Адъютант приехал сказать, что по приказанию императора двести орудий направлены на русских, но что русские все так же стоят.
– Наш огонь рядами вырывает их, а они стоят, – сказал адъютант.
– Ils en veulent encore!.. [Им еще хочется!..] – сказал Наполеон охриплым голосом.
– Sire? [Государь?] – повторил не расслушавший адъютант.
– Ils en veulent encore, – нахмурившись, прохрипел Наполеон осиплым голосом, – donnez leur en. [Еще хочется, ну и задайте им.]
И без его приказания делалось то, чего он хотел, и он распорядился только потому, что думал, что от него ждали приказания.
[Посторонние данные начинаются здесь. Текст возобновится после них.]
Definition gate_inspect (w : W) : W * gate_outcome :=
  match captured_at_unix_ms w with
  | Err error => (w, Err error)
  | Ok at_ms =>
      let block artifact slot code := blocked_report CommandInspect artifact slot code at_ms in
      or_blocked (inspect_installed_ownership w) (block None SlotLayout DG_LAYOUT_TYPE) (λ w ownership,
      or_blocked (inspect_installed_layout w) (block None SlotLayout DG_LAYOUT_TYPE) (λ w layout,
      let artifact := ls_artifact layout in
      if negb (is_ok (DeploymentArtifactIdentityV1_validate artifact))
         || negb (bool_decide (artifact = io_artifact ownership))
      then (w, block None SlotLayout DG_ARTIFACT_MANIFEST)
      else
        or_blocked (inspect_installed_service w) (block (Some artifact) SlotService DG_SYSTEMD_CONTRACT) (λ w service,
        if negb (su_contract_valid service) then (w, block (Some artifact) SlotService DG_SYSTEMD_CONTRACT)
        else
          or_blocked (load_installed_authorization w)
            (block (Some artifact) SlotAuthorization DG_AUTH_SCHEMA) (λ w authorization,
          if negb (bool_decide (du_authorization_id authorization = io_authorization_id ownership))
          then (w, block (Some artifact) SlotAuthorization DG_AUTH_IDENTITY)
          else
            unless_failed w (authorization_failure authorization artifact at_ms)
              (block (Some artifact) SlotAuthorization)
              (or_blocked (load_installed_performance w)
                 (block (Some artifact) SlotPerformance DG_PERFORMANCE_UNAVAILABLE) (λ w performance,
               or_blocked (inspect_authorized_interface w authorization)
                 (block (Some artifact) SlotPlatform DG_PLATFORM_BLOCKED) (λ w platform,
               unless_failed w (platform_failure platform authorization)
                 (block (Some artifact) SlotPlatform)
                 (unless_failed w (performance_failure performance artifact (dl_host platform) at_ms)
                    (block (Some artifact) SlotPerformance)
                    (or_blocked (inspect_installed_prerequisites w)
                       (block (Some artifact) SlotEvidence DG_EVIDENCE_ROOT) (λ w prerequisites,
                     if negb (prerequisites_ready prerequisites)
                     then (w, block (Some artifact) SlotEvidence DG_EVIDENCE_ROOT)
                     else (w, canary_report authorization platform artifact at_ms))))))))))) 
  end.
End service.

(** ** The command line ([deployment_cli.rs]) *)
Definition EXIT_DEPLOYMENT_SUCCESS : Z := 0.
Definition EXIT_DEPLOYMENT_INTERNAL : Z := 1.
Definition EXIT_DEPLOYMENT_BLOCKED : Z := 4.
Definition MAX_DEPLOYMENT_OUTPUT_BYTES : Z := 1024 * 1024.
И он опять перенесся в свой прежний искусственный мир призраков какого то величия, и опять (как та лошадь, ходящая на покатом колесе привода, воображает себе, что она что то делает для себя) он покорно стал исполнять ту жестокую, печальную и тяжелую, нечеловеческую роль, которая ему была предназначена.
И не на один только этот час и день были помрачены ум и совесть этого человека, тяжеле всех других участников этого дела носившего на себе всю тяжесть совершавшегося; но и никогда, до конца жизни, не мог понимать он ни добра, ни красоты, ни истины, ни значения своих поступков, которые были слишком противоположны добру и правде, слишком далеки от всего человеческого, для того чтобы он мог понимать их значение. Он не мог отречься от своих поступков, восхваляемых половиной света, и потому должен был отречься от правды и добра и всего человеческого.
Не в один только этот день, объезжая поле сражения, уложенное мертвыми и изувеченными людьми (как он думал, по его воле), он, глядя на этих людей, считал, сколько приходится русских на одного француза, и, обманывая себя, находил причины радоваться, что на одного француза приходилось пять русских. Не в один только этот день он писал в письме в Париж, что le champ de bataille a ete superbe [поле сражения было великолепно], потому что на нем было пятьдесят тысяч трупов; но и на острове Св. Елены, в тиши уединения, где он говорил, что он намерен был посвятить свои досуги изложению великих дел, которые он сделал, он писал:
«La guerre de Russie eut du etre la plus populaire des temps modernes: c'etait celle du bon sens et des vrais interets, celle du repos et de la securite de tous; elle etait purement pacifique et conservatrice.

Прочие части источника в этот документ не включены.